→ **Task**
In the records that follow, find the line with "op_enable : bool;"; from there, retype every line exactly through the line with "Definition set_op_enable (v", which also belongs to the answer.

(Stored data)
(** * SGU-1 dispatch (src/engine/platform/sgu.cpp): shallow embedding

    The register-dispatch engine of the SGU-1 platform is embedded as pure
    functions over explicit state.  Machine integers are [Z] with the
    conversions of the C++ types written out ([u8], [u16], [s8], [s16]);
    the per-channel functions thread the channel record together with the
    register side of the dispatch object (write queue, register pool). *)

From Stdlib Require Import ZArith Lia Bool.
From stdpp Require Import base list.

Local Open Scope Z_scope.

(** ** Machine integers *)

(** conversion to [unsigned char] *)
Definition u8 (x : Z) : Z := x mod 256.
(** conversion to [unsigned short] *)
Definition u16 (x : Z) : Z := x mod 65536.
(** conversion to [unsigned int] *)
Definition u32 (x : Z) : Z := x mod 4294967296.
(** conversion to [signed char] *)
Definition s8 (x : Z) : Z := (x + 128) mod 256 - 128.
(** conversion to [short] *)
Definition s16 (x : Z) : Z := (x + 32768) mod 65536 - 32768.

(** Modelled from the spec: the macros [MIN], [MAX] and [CLAMP] come from a
    utility header that is not among the sources; [MIN] and [MAX] pick the
    smaller and the larger argument, [CLAMP(x,xMin,xMax)] clamps [x] to the
    range from [xMin] to [xMax]. *)
Definition MIN (a b : Z) : Z := if a <? b then a else b.
Definition MAX (a b : Z) : Z := if a >? b then a else b.
Definition CLAMP (x xMin xMax : Z) : Z := MIN (MAX x xMin) xMax.

(** an integer used as a condition *)
Definition z2b (x : Z) : bool := negb (x =? 0).

(** ** Fixed arrays of four operators ([op[4]]) *)

Record Arr4 (A : Type) := mkArr4 { a0 : A; a1 : A; a2 : A; a3 : A }.
Arguments mkArr4 {A}.
Arguments a0 {A}.
Arguments a1 {A}.
Arguments a2 {A}.
Arguments a3 {A}.

(** [v[i]]; every index used by the embedded code is in 0..3. *)
Definition nth4 {A : Type} (i : nat) (v : Arr4 A) : A :=
  match i with
  | O => a0 v
  | 1%nat => a1 v
  | 2%nat => a2 v
  | _ => a3 v
  end.

(** [v[i] = f (v[i])] *)
Definition upd4 {A : Type} (i : nat) (f : A -> A) (v : Arr4 A) : Arr4 A :=
  match i with
  | O => mkArr4 (f (a0 v)) (a1 v) (a2 v) (a3 v)
  | 1%nat => mkArr4 (a0 v) (f (a1 v)) (a2 v) (a3 v)
  | 2%nat => mkArr4 (a0 v) (a1 v) (f (a2 v)) (a3 v)
  | 3%nat => mkArr4 (a0 v) (a1 v) (a2 v) (f (a3 v))
  | _ => v
  end.

(** ** Instrument data (the fields sgu.cpp reads) *)

(** [DivInstrumentFM::Operator] *)
Record FMOperator := mkFMOperator {
  op_enable : bool; op_am : Z; op_ar : Z; op_dr : Z; op_mult : Z; op_rr : Z; op_sl : Z;
  op_tl : Z; op_dt2 : Z; op_rs : Z; op_dt : Z; op_d2r : Z; op_ssgEnv : Z; op_dam : Z;
  op_dvb : Z; op_egt : Z; op_ksl : Z; op_sus : Z; op_vib : Z; op_ws : Z; op_ksr : Z
}.

Definition set_op_enable (v : bool) (x : FMOperator) : FMOperator :=
  {| op_enable := v; op_am := op_am x; op_ar := op_ar x; op_dr := op_dr x;
     op_mult := op_mult x; op_rr := op_rr x; op_sl := op_sl x; op_tl := op_tl x;
     op_dt2 := op_dt2 x; op_rs := op_rs x; op_dt := op_dt x; op_d2r := op_d2r x;
     op_ssgEnv := op_ssgEnv x; op_dam := op_dam x; op_dvb := op_dvb x; op_egt := op_egt x;
     op_ksl := op_ksl x; op_sus := op_sus x; op_vib := op_vib x; op_ws := op_ws x;
     op_ksr := op_ksr x |}.

Definition set_op_am (v : Z) (x : FMOperator) : FMOperator :=
  {| op_enable := op_enable x; op_am := v; op_ar := op_ar x; op_dr := op_dr x;
     op_mult := op_mult x; op_rr := op_rr x; op_sl := op_sl x; op_tl := op_tl x;
     op_dt2 := op_dt2 x; op_rs := op_rs x; op_dt := op_dt x; op_d2r := op_d2r x;
     op_ssgEnv := op_ssgEnv x; op_dam := op_dam x; op_dvb := op_dvb x; op_egt := op_egt x;
     op_ksl := op_ksl x; op_sus := op_sus x; op_vib := op_vib x; op_ws := op_ws x;
     op_ksr := op_ksr x |}.

Definition set_op_ar (v : Z) (x : FMOperator) : FMOperator :=
  {| op_enable := op_enable x; op_am := op_am x; op_ar := v; op_dr := op_dr x;
     op_mult := op_mult x; op_rr := op_rr x; op_sl := op_sl x; op_tl := op_tl x;
     op_dt2 := op_dt2 x; op_rs := op_rs x; op_dt := op_dt x; op_d2r := op_d2r x;
     op_ssgEnv := op_ssgEnv x; op_dam := op_dam x; op_dvb := op_dvb x; op_egt := op_egt x;
     op_ksl := op_ksl x; op_sus := op_sus x; op_vib := op_vib x; op_ws := op_ws x;
     op_ksr := op_ksr x |}.

Definition set_op_dr (v : Z) (x : FMOperator) : FMOperator :=
  {| op_enable := op_enable x; op_am := op_am x; op_ar := op_ar x; op_dr := v;
     op_mult := op_mult x; op_rr := op_rr x; op_sl := op_sl x; op_tl := op_tl x;
     op_dt2 := op_dt2 x; op_rs := op_rs x; op_dt := op_dt x; op_d2r := op_d2r x;
     op_ssgEnv := op_ssgEnv x; op_dam := op_dam x; op_dvb := op_dvb x; op_egt := op_egt x;
     op_ksl := op_ksl x; op_sus := op_sus x; op_vib := op_vib x; op_ws := op_ws x;
     op_ksr := op_ksr x |}.

Definition set_op_mult (v : Z) (x : FMOperator) : FMOperator :=
  {| op_enable := op_enable x; op_am := op_am x; op_ar := op_ar x; op_dr := op_dr x;
     op_mult := v; op_rr := op_rr x; op_sl := op_sl x; op_tl := op_tl x; op_dt2 := op_dt2 x;
     op_rs := op_rs x; op_dt := op_dt x; op_d2r := op_d2r x; op_ssgEnv := op_ssgEnv x;
     op_dam := op_dam x; op_dvb := op_dvb x; op_egt := op_egt x; op_ksl := op_ksl x;
     op_sus := op_sus x; op_vib := op_vib x; op_ws := op_ws x; op_ksr := op_ksr x |}.

Definition set_op_rr (v : Z) (x : FMOperator) : FMOperator :=
  {| op_enable := op_enable x; op_am := op_am x; op_ar := op_ar x; op_dr := op_dr x;
     op_mult := op_mult x; op_rr := v; op_sl := op_sl x; op_tl := op_tl x; op_dt2 := op_dt2 x;
     op_rs := op_rs x; op_dt := op_dt x; op_d2r := op_d2r x; op_ssgEnv := op_ssgEnv x;
     op_dam := op_dam x; op_dvb := op_dvb x; op_egt := op_egt x; op_ksl := op_ksl x;
     op_sus := op_sus x; op_vib := op_vib x; op_ws := op_ws x; op_ksr := op_ksr x |}.

Definition set_op_sl (v : Z) (x : FMOperator) : FMOperator :=
  {| op_enable := op_enable x; op_am := op_am x; op_ar := op_ar x; op_dr := op_dr x;
     op_mult := op_mult x; op_rr := op_rr x; op_sl := v; op_tl := op_tl x; op_dt2 := op_dt2 x;
     op_rs := op_rs x; op_dt := op_dt x; op_d2r := op_d2r x; op_ssgEnv := op_ssgEnv x;
     op_dam := op_dam x; op_dvb := op_dvb x; op_egt := op_egt x; op_ksl := op_ksl x;
     op_sus := op_sus x; op_vib := op_vib x; op_ws := op_ws x; op_ksr := op_ksr x |}.

Definition set_op_tl (v : Z) (x : FMOperator) : FMOperator :=
  {| op_enable := op_enable x; op_am := op_am x; op_ar := op_ar x; op_dr := op_dr x;
     op_mult := op_mult x; op_rr := op_rr x; op_sl := op_sl x; op_tl := v; op_dt2 := op_dt2 x;
     op_rs := op_rs x; op_dt := op_dt x; op_d2r := op_d2r x; op_ssgEnv := op_ssgEnv x;
     op_dam := op_dam x; op_dvb := op_dvb x; op_egt := op_egt x; op_ksl := op_ksl x;
     op_sus := op_sus x; op_vib := op_vib x; op_ws := op_ws x; op_ksr := op_ksr x |}.

Definition set_op_rs (v : Z) (x : FMOperator) : FMOperator :=
  {| op_enable := op_enable x; op_am := op_am x; op_ar := op_ar x; op_dr := op_dr x;
     op_mult := op_mult x; op_rr := op_rr x; op_sl := op_sl x; op_tl := op_tl x;
     op_dt2 := op_dt2 x; op_rs := v; op_dt := op_dt x; op_d2r := op_d2r x;
     op_ssgEnv := op_ssgEnv x; op_dam := op_dam x; op_dvb := op_dvb x; op_egt := op_egt x;
     op_ksl := op_ksl x; op_sus := op_sus x; op_vib := op_vib x; op_ws := op_ws x;
     op_ksr := op_ksr x |}.

Definition set_op_dt (v : Z) (x : FMOperator) : FMOperator :=
  {| op_enable := op_enable x; op_am := op_am x; op_ar := op_ar x; op_dr := op_dr x;
     op_mult := op_mult x; op_rr := op_rr x; op_sl := op_sl x; op_tl := op_tl x;
     op_dt2 := op_dt2 x; op_rs := op_rs x; op_dt := v; op_d2r := op_d2r x;
     op_ssgEnv := op_ssgEnv x; op_dam := op_dam x; op_dvb := op_dvb x; op_egt := op_egt x;
     op_ksl := op_ksl x; op_sus := op_sus x; op_vib := op_vib x; op_ws := op_ws x;
     op_ksr := op_ksr x |}.

Definition set_op_d2r (v : Z) (x : FMOperator) : FMOperator :=
  {| op_enable := op_enable x; op_am := op_am x; op_ar := op_ar x; op_dr := op_dr x;
     op_mult := op_mult x; op_rr := op_rr x; op_sl := op_sl x; op_tl := op_tl x;
     op_dt2 := op_dt2 x; op_rs := op_rs x; op_dt := op_dt x; op_d2r := v;
     op_ssgEnv := op_ssgEnv x; op_dam := op_dam x; op_dvb := op_dvb x; op_egt := op_egt x;
     op_ksl := op_ksl x; op_sus := op_sus x; op_vib := op_vib x; op_ws := op_ws x;
     op_ksr := op_ksr x |}.

Definition set_op_ssgEnv (v : Z) (x : FMOperator) : FMOperator :=
  {| op_enable := op_enable x; op_am := op_am x; op_ar := op_ar x; op_dr := op_dr x;
     op_mult := op_mult x; op_rr := op_rr x; op_sl := op_sl x; op_tl := op_tl x;
     op_dt2 := op_dt2 x; op_rs := op_rs x; op_dt := op_dt x; op_d2r := op_d2r x;
     op_ssgEnv := v; op_dam := op_dam x; op_dvb := op_dvb x; op_egt := op_egt x;
     op_ksl := op_ksl x; op_sus := op_sus x; op_vib := op_vib x; op_ws := op_ws x;
     op_ksr := op_ksr x |}.

Definition set_op_dam (v : Z) (x : FMOperator) : FMOperator :=
  {| op_enable := op_enable x; op_am := op_am x; op_ar := op_ar x; op_dr := op_dr x;
     op_mult := op_mult x; op_rr := op_rr x; op_sl := op_sl x; op_tl := op_tl x;
     op_dt2 := op_dt2 x; op_rs := op_rs x; op_dt := op_dt x; op_d2r := op_d2r x;
     op_ssgEnv := op_ssgEnv x; op_dam := v; op_dvb := op_dvb x; op_egt := op_egt x;
     op_ksl := op_ksl x; op_sus := op_sus x; op_vib := op_vib x; op_ws := op_ws x;
     op_ksr := op_ksr x |}.

Definition set_op_dvb (v : Z) (x : FMOperator) : FMOperator :=
  {| op_enable := op_enable x; op_am := op_am x; op_ar := op_ar x; op_dr := op_dr x;
     op_mult := op_mult x; op_rr := op_rr x; op_sl := op_sl x; op_tl := op_tl x;
     op_dt2 := op_dt2 x; op_rs := op_rs x; op_dt := op_dt x; op_d2r := op_d2r x;
     op_ssgEnv := op_ssgEnv x; op_dam := op_dam x; op_dvb := v; op_egt := op_egt x;
     op_ksl := op_ksl x; op_sus := op_sus x; op_vib := op_vib x; op_ws := op_ws x;
     op_ksr := op_ksr x |}.

Definition set_op_ksl (v : Z) (x : FMOperator) : FMOperator :=
  {| op_enable := op_enable x; op_am := op_am x; op_ar := op_ar x; op_dr := op_dr x;
     op_mult := op_mult x; op_rr := op_rr x; op_sl := op_sl x; op_tl := op_tl x;
     op_dt2 := op_dt2 x; op_rs := op_rs x; op_dt := op_dt x; op_d2r := op_d2r x;
     op_ssgEnv := op_ssgEnv x; op_dam := op_dam x; op_dvb := op_dvb x; op_egt := op_egt x;
     op_ksl := v; op_sus := op_sus x; op_vib := op_vib x; op_ws := op_ws x; op_ksr := op_ksr x |}.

→ **Answer to the exercise**
  op_enable : bool; op_am : Z; op_ar : Z; op_dr : Z; op_mult : Z; op_rr : Z; op_sl : Z;
  op_tl : Z; op_dt2 : Z; op_rs : Z; op_dt : Z; op_d2r : Z; op_ssgEnv : Z; op_dam : Z;
  op_dvb : Z; op_egt : Z; op_ksl : Z; op_sus : Z; op_vib : Z; op_ws : Z; op_ksr : Z
}.

Definition set_op_enable (v : bool) (x : FMOperator) : FMOperator :=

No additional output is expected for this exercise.